Y kuşağı ebeveynleri geleneksel aile imajını nasıl değiştiriyor?

Küreselleşme, giderek yaşlanan nüfus ve sosyal güvensizlik on yıllardır Batı'nın dünya görüşünü şekillendiriyor. Bazı sosyal bilimcilere göre, sosyal etkileşimi, iş dünyası hakkındaki fikirleri, siyaseti ve aile imajını temelden değiştirdiği görülen sosyal değişimin bir sonucu olarak yeni bir nesil yetişiyor.

© Adobestock
"Milenyum" kuşağından genç ebeveynler genellikle sadece dijital medyaya değil, aynı zamanda diğer ilişki biçimlerine ve ailelere de çok açıktır.

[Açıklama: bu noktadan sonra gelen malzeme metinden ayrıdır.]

(* ===== verification/HostSession.v ===== *)
(** * A session of the session host (sessionhost/session.go, attach.go)

    The process that owns the terminals of a node runs a shell or a command per session,
    pumps its output into the scrollback ring, the virtual terminal and the recording,
    and serves attach streams, one registered client at a time.

    Every region under [s.mu] is a function on the session, which answers the change it
    makes to the host's count of detached sessions.  [act] is one step of a goroutine of
    the session: a pump, the waiter, or the writer, reader or handler of a stream.
    [clientGone] and [detachRequest] hold the mutex over two steps, since other
    sessions change the count between its load and its update. *)
From Stdlib Require Import ZArith Lia Strings.Byte Strings.Ascii.
From stdpp Require Import base gmap sets list strings relations.
From S2P Require Import Prelude Proc Ring Lease Screen Recorder.
Local Open Scope Z_scope.

(** ** Frames *)

Inductive frame : Type :=
| Snapshot (data : bytes) (sq cols rows : Z)
| Output (sq : Z) (data : bytes)
| Stderr (sq : Z) (data : bytes)
| Exit (code : Z) (reason : string)
| InputAck (sq : Z).

Definition chunkFrame (sq : Z) (se : bool) (data : bytes) : frame :=
  if se then Stderr sq data else Output sq data.

Definition is_exit (m : frame) : bool := match m with Exit _ _ => true | _ => false end.

(** What a client sends. *)
Inductive client_msg : Type :=
| MsgOpen
| MsgInput (sq : Z) (data : bytes)
| MsgResize (cols rows : Z)
| MsgSignal (name : string)
| MsgStdinEOF
| MsgDetach.

Definition clientChanDepth : nat := 256.
Definition pumpBufSize : nat := Z.to_nat (32 * 1024).
Definition maxDim : Z := 1000.

Definition clampDim (v def : Z) : Z := if v =? 0 then def else if maxDim <? v then maxDim else v.

(** [signalByName], by its names. *)
Definition signalByName : list string := ["INT"; "TERM"; "HUP"; "QUIT"; "KILL"; "USR1"; "USR2"].

Definition signal_of (name : string) : option string :=
  let n := trim_prefix (upper_string name) "SIG" in if contains signalByName n then Some n else None.

(** ** Streams *)

(** The loop of the writer: sending the initial frames, before the load of [lagged],
    before the catch-up, in the [select], sending a frame, returned. *)
Inductive write_result : Type := ExitSent | WriteStopped | WriteErr.

Inductive writer_pc : Type :=
| WInitial (l : list frame)
| WCheck
| WCatchUp
| WSelect
| WSend (m : frame)
| WDone (r : write_result).

(** The loop of the reader.  An input is numbered under the lock; then the capabilities
    are loaded, the bytes are written, the acknowledgement is queued.  [RMark]: a detach
    under the lock, its count loaded. *)
Inductive read_result : Type := Detached | ReadErr (is_status : bool).

Inductive reader_pc : Type :=
| RRecv
| RLoad (apply writable : bool) (sq : Z) (data : bytes)
| RWrite (apply writable : bool) (sq : Z) (data : bytes)
| RAck (sq : Z)
| RMark
| RDone (r : read_result).

(** [Attach] after its goroutines started: in the [select], in [clientGone], in it with
    the count loaded, in its [terminate], returned. *)
Inductive attach_result : Type := AttachOK | AttachAborted | AttachErr.

Inductive handler_pc : Type :=
| HWait
| HGone (r : attach_result)
| HMark (room : bool) (r : attach_result)
| HKill (reason : string) (r : attach_result)
| HReturned (r : attach_result).

(** [ch], [stop], [lagged] are the code's; [c_lastSeen] is the number the client asked
    from, [c_live] whether it was registered, [sent] what went out on the stream. *)
Record attachedClient := mkAttachedClient {
  ch : list frame; stop : bool; lagged : bool;
  c_lastSeen : Z; c_live : bool; c_writer : writer_pc; c_reader : reader_pc; c_handler : handler_pc;
  sent : list frame }.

"Y kuşağı", 1961-1981 yılları arasında doğan bir önceki " X kuşağından" ve 1946-1964 yılları arasında doğan baby boomer kuşağını ifade eden "boomer kuşağından" özellikle farklı görünmektedir. Bu durum, ebeveynlik ve aile yaşamı konusunda ebeveynlerinden ve büyükanne ve büyükbabalarından tamamen farklı bir tutum sergileyen genç ailelerde birkaç yıldır göze çarpmaktadır.

"Y kuşağını" "X kuşağından" ayıran nedir?

Y kuşağı, çocukluklarını dijital medya olmadan geçirmiş, ancak gençlik yıllarında internetin gelişimini ve beraberinde gelen hızlı küreselleşmeyi bilinçli bir şekilde deneyimlemiş bir nesle aittir. Bu nedenle genel olarak dijital dünyaya açıklar, ancak aynı zamanda bunun üzerine de düşünüyorlar. Ancak önceki kuşaklar dijitalleşmenin başlangıcında zaten yetişkinlerdi ve çoğunlukla oldukça temkinli, çekingen ve eleştirel yaklaşıyorlardı.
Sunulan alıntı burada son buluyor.